Background: microRNAs (miRNAs) have emerged as ideal candidates to regulate the genes involved in tissue homeostasis of the aging heart. Our work suggests a novel role for miR-987 in heart tissue maintenance during aging. Drosophila miR-987 has a highly conserved seed sequence with human miR-95 and miR-545. Both miR-545 and mir-95 have been identified as possible biomarkers in cardiovascular disease and are known to be dysregulated following cardiac events. The physiological consequences of their dysregulation, their molecular mechanism of action and specific gene targets are unknown. Methods and Results: We have characterized the impact of miR-987 loss on homoeostasis of heart morphology and function during aging using a combination of null mutants and heart specific knock down of miR-987 expression.
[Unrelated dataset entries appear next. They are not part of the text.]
Lemma fetch_run F l n : fetch F (run_of l n) = beval 8 ((λ k, F (l + Z.of_nat k)) <$> seq 0 n).
Proof. unfold fetch, run_of. by rewrite <- list_fmap_compose. Qed.
Lemma partial_whole w F a r v : partial w F a r v → a mod 8 + nb w ≤ 8 → v = fetch F (run_of (loc r) (nbytes w)).
Proof.
  intros [Hv Hb] H8. rewrite fetch_run. apply (value_of_bytes _ _ (λ k, F (loc r + k))); [done|].
  intros k Hk. apply Hb; [done|unfold nb in *; lia].
Qed.
Lemma lookup_run l n k : (k < n)%nat → run_of l n !! k = Some (l + Z.of_nat k).
Proof. intros Hk. unfold run_of. by rewrite list_lookup_fmap, lookup_seq_lt. Qed.
Lemma join_value w F a r r2 a2 v1 v2 : let wo := a mod nb w in 0 < wo → a2 mod nb w = 0 →
  partial w F a r v1 → partial w F a2 r2 v2 →
  join w v1 v2 wo = fetch F (run_of (loc r) (Z.to_nat (nb w - wo)) ++ run_of (loc r2) (Z.to_nat wo)).
Proof.
  intros wo Hwo H2 [Hv1 Hb1] [Hv2 Hb2]. destruct (mod_nbytes w a) as [Hm Hm8]. fold wo in Hm, Hm8.
  set (m := nb w - wo). set (g := λ k, if k <? m then F (loc r + k) else F (loc r2 + (k - m))).
  assert (fetch F (run_of (loc r) (Z.to_nat m) ++ run_of (loc r2) (Z.to_nat wo)) =
    beval 8 ((λ k, g (Z.of_nat k)) <$> seq 0 (nbytes w))) as ->.
  { unfold fetch, run_of. replace (nbytes w) with (Z.to_nat m + Z.to_nat wo)%nat by (unfold m, nb in *; lia).
    rewrite seq_app, !fmap_app, <- !list_fmap_compose. f_equal. f_equal.
    - apply list_fmap_ext. intros i x Hx. apply lookup_seq in Hx as [-> Hi]. unfold g, compose.
      by rewrite (proj2 (Z.ltb_lt _ _)) by lia.
    - rewrite Nat.add_0_l, (seq_offset (Z.to_nat m)), <- list_fmap_compose.
      apply list_fmap_ext. intros i x Hx. apply lookup_seq in Hx as [-> Hi]. unfold g, compose.
      rewrite (proj2 (Z.ltb_ge _ _)) by lia. f_equal. unfold m. lia. }
  apply (value_of_bytes _ _ g); [by apply join_uint; [..|lia]|].
  intros k Hk. fold (nb w) in Hk. rewrite join_byte by (done || lia). fold m. unfold g.
  destruct (Z.ltb_spec k m).
  - apply Hb1; [lia|]. unfold m in *. destruct (nb_cases w) as [E|[E|E]]; rewrite E in *; zlia.
  - apply Hb2; [lia|]. unfold m in *. destruct (nb_cases w) as [E|[E|E]]; rewrite E in *; zlia.
Qed.

(** *** Runs of accesses *)

(** From a memory [F], [m] returns a value with [Q] and leaves [F']; or it throws
    and leaves [F']. *)
Definition runs {A} (F : Z → Z) (m : acc W A) (Q : A → Prop) (F' : Z → Z) : Prop :=
  ∀ s, wrep s F → ∃ s' v, m s = (s', Ret v) ∧ Q v ∧ wrep s' F'.
Definition stops {A} (F : Z → Z) (m : acc W A) (F' : Z → Z) : Prop :=
  ∀ s, wrep s F → ∃ s' e, m s = (s', Throw e) ∧ wrep s' F'.

Lemma runs_ret {A} F (v : A) (Q : A → Prop) : Q v → runs F (aret v) Q F.
Proof. intros HQ s Hs. by exists s, v. Qed.
Lemma runs_bind {A B} F F1 F2 (m : acc W A) (k : A → acc W B) Q1 Q2 :
  runs F m Q1 F1 → (∀ v, Q1 v → runs F1 (k v) Q2 F2) → runs F (abind m k) Q2 F2.
Proof.
  intros Hm Hk s Hs. destruct (Hm s Hs) as (s1 & v & E & HQ & Hs1). destruct (Hk v HQ s1 Hs1) as (s2 & u & E2 & Hr).
  exists s2, u. unfold abind. by rewrite E.
Qed.
Lemma stops_bind {A B} F F1 F2 (m : acc W A) (k : A → acc W B) Q1 :
  runs F m Q1 F1 → (∀ v, Q1 v → stops F1 (k v) F2) → stops F (abind m k) F2.
Proof.
  intros Hm Hk s Hs. destruct (Hm s Hs) as (s1 & v & E & HQ & Hs1). destruct (Hk v HQ s1 Hs1) as (s2 & u & E2 & Hr).
  exists s2, u. unfold abind. by rewrite E.
Qed.
Lemma stops_first {A B} F F' (m : acc W A) (k : A → acc W B) : stops F m F' → stops F (abind m k) F'.
Proof. intros Hm s Hs. destruct (Hm s Hs) as (s1 & e & E & Hs1). exists s1, e. unfold abind. by rewrite E. Qed.
Lemma abind_assoc {A B C} (m : acc W A) (f : A → acc W B) (k : B → acc W C) s :
  abind (abind m f) k s = abind m (λ x, abind (f x) k) s.
Proof. unfold abind. by destruct (m s) as [s' [a|e| |]]. Qed.
Lemma runs_assoc {A B C} F F' (m : acc W A) (f : A → acc W B) (k : B → acc W C) Q :
  runs F (abind m (λ x, abind (f x) k)) Q F' → runs F (abind (abind m f) k) Q F'.
Proof. intros Hr s Hs. rewrite abind_assoc. by apply Hr. Qed.
Lemma stops_assoc {A B C} F F' (m : acc W A) (f : A → acc W B) (k : B → acc W C) :
  stops F (abind m (λ x, abind (f x) k)) F' → stops F (abind (abind m f) k) F'.
Proof. intros Hr s Hs. rewrite abind_assoc. by apply Hr. Qed.
Lemma runs_aret {A B} F F' (v : A) (k : A → acc W B) Q : runs F (k v) Q F' → runs F (abind (aret v) k) Q F'.
Proof. done. Qed.
Lemma stops_aret {A B} F F' (v : A) (k : A → acc W B) : stops F (k v) F' → stops F (abind (aret v) k) F'.
Proof. done. Qed.
Lemma runs_weaken {A} F F1 F2 (m : acc W A) (Q Q' : A → Prop) :
  runs F m Q F1 → (∀ v, Q v → Q' v) → (∀ a, F1 a = F2 a) → runs F m Q' F2.
Proof.
  intros Hr HQ HF s Hs. destruct (Hr s Hs) as (s' & v & E & Hv & Hs'). exists s', v.
  split_and!; [done|by apply HQ|by apply (wrep_ext _ F1)].
Qed.
Lemma stops_weaken {A} F F1 F2 (m : acc W A) : stops F m F1 → (∀ a, F1 a = F2 a) → stops F m F2.
Proof.
  intros Hr HF s Hs. destruct (Hr s Hs) as (s' & e & E & Hs'). exists s', e. split; [done|by apply (wrep_ext _ F1)].
Qed.

Lemma runs_logger F pre seq a r n v : runs F (logger pre seq a r n v) (λ _, True) F.
Proof. intros s Hs. destruct (logger_law s F pre seq a r n v Hs) as (s' & E & Hs'). by exists s', tt. Qed.
Lemma runs_hook F h a r :
  h ∈ [pre_read; post_read; pre_write; post_write; misaligned_read; misaligned_write] → runs F (h a r) (λ _, True) F.
Proof. intros Hh s Hs. destruct (hook_law h s F a r Hs Hh) as (s' & E & Hs'). by exists s', tt. Qed.
Lemma runs_translate F a seq r : tr a = Some r → runs F (translate a seq) (λ v, v = r) F.
Proof. intros Hr s Hs. destruct (translate_some s F a seq r Hs Hr) as (s' & E & Hs'). by exists s', r. Qed.
Lemma stops_translate F a seq : 0 ≤ a → tr (mask_ea a) = None → stops F (translate (mask_ea a) seq) F.
Proof. intros Ha Hr s Hs. by apply translate_none. Qed.
Lemma addr_add_nonneg a b : 0 ≤ addr_add a b.
Proof. apply Z.mod_pos_bound. lia. Qed.
Lemma runs_read F w seq a r : tr a = Some r → entire w r = true → runs F (cache_read w seq a r) (partial w F a r) F.
Proof.
  intros Hr He s Hs. destruct (cache_read_law w seq s F a r Hs Hr He) as (s' & v & E & Hs' & Hv & Hb). by exists s', v.
Qed.
Lemma runs_write F w a r v n : tr a = Some r → 0 ≤ n ≤ nb w → a mod 8 + n ≤ 8 →
  runs F (cache_write w a r v n) (λ _, True) (write_bytes F (loc r) (nbytes w) v n).
Proof.
  intros Hr Hn H8 s Hs. destruct (cache_write_law w s F a r v n Hs Hr Hn H8) as (s' & E & Hs'). by exists s', tt.
Qed.
End Reference.

(** Facts on the offset of an address. *)
Ltac off_lia := nb_consts; (lia || zlia).

Create HintDb acc.
#[export] Hint Resolve runs_logger runs_translate stops_translate runs_read addr_add_nonneg : acc.
#[export] Hint Extern 1 (runs _ (?h _ _) _ _) => apply runs_hook; by repeat constructor : acc.
#[export] Hint Extern 1 (runs _ (cache_write _ _ _ _ _) _ _) =>
  eapply runs_write; [eassumption|off_lia|off_lia] : acc.

(** Runs an access up to the next branch of its code. *)
Ltac astep :=
  lazymatch goal with
  | |- runs _ (abind (abind _ _) _) _ _ => apply runs_assoc
  | |- stops _ (abind (abind _ _) _) _ => apply stops_assoc
  | |- runs _ (abind (aret _) _) _ _ => apply runs_aret
  | |- stops _ (abind (aret _) _) _ => apply stops_aret
  | |- runs _ (abind _ _) _ _ => eapply runs_bind; [solve [eauto with acc]|cbv beta; intros ? ?; subst]
  | |- stops _ (abind _ _) _ =>
      first [apply stops_first; solve [eauto with acc]
            |eapply stops_bind; [solve [eauto with acc]|cbv beta; intros ? ?; subst]]
  end.
Ltac arun := cbv zeta; repeat (astep; cbv zeta).

Section Reads.
Context {W : Type} {HT : Translate W} {HC : CacheAccess W} {HG : Logger W} {HA : AccessLaws W}.
Context (Interleaved : bool) (SplitSize : Z).

Lemma land_7_cases a : a mod 8 = 0 ∧ Z.land a DWMask = 0 ∨ a mod 8 = 1 ∧ Z.land a DWMask = 1 ∨
  a mod 8 = 2 ∧ Z.land a DWMask = 2 ∨ a mod 8 = 3 ∧ Z.land a DWMask = 3 ∨ a mod 8 = 4 ∧ Z.land a DWMask = 4 ∨
  a mod 8 = 5 ∧ Z.land a DWMask = 5 ∨ a mod 8 = 6 ∧ Z.land a DWMask = 6 ∨ a mod 8 = 7 ∧ Z.land a DWMask = 7.
Proof.
  pose proof (split_mask_land W64 a : Z.land a DWMask = a mod 8) as ->. pose proof (Z.mod_pos_bound a 8 ltac:(lia)). lia.
Qed.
Using SOHA (semi-automated optical heartbeat analysis), we have identified an increase in heart area and diameter around middle age (20 days post eclosion), but no significant change in arrhythmicity index, diastolic interval, systolic interval, and fractional shortening in miR-987 null mutants. We have examined the effect of miR-987 loss on lifespan and found a significant impact on male survival starting at 20 days. Using in silico analysis we have identified multiple (130) human conserved putative miRNA-target gene interactions to further characterize the molecular mechanisms underlying the observed phenotypes. Conclusions: Our results suggest that miR-987 plays and important role in heart tissue homeostasis during aging and may impact the lifespan of mutant animals. The high conservation of Drosophila miR-987 with human miR-95 and miR-545 and their conserved predicted gene targets provides us with an excellent platform to facilitate the discovery of the molecular mechanisms underlying miRNA dysregulation in cardiovascular disease.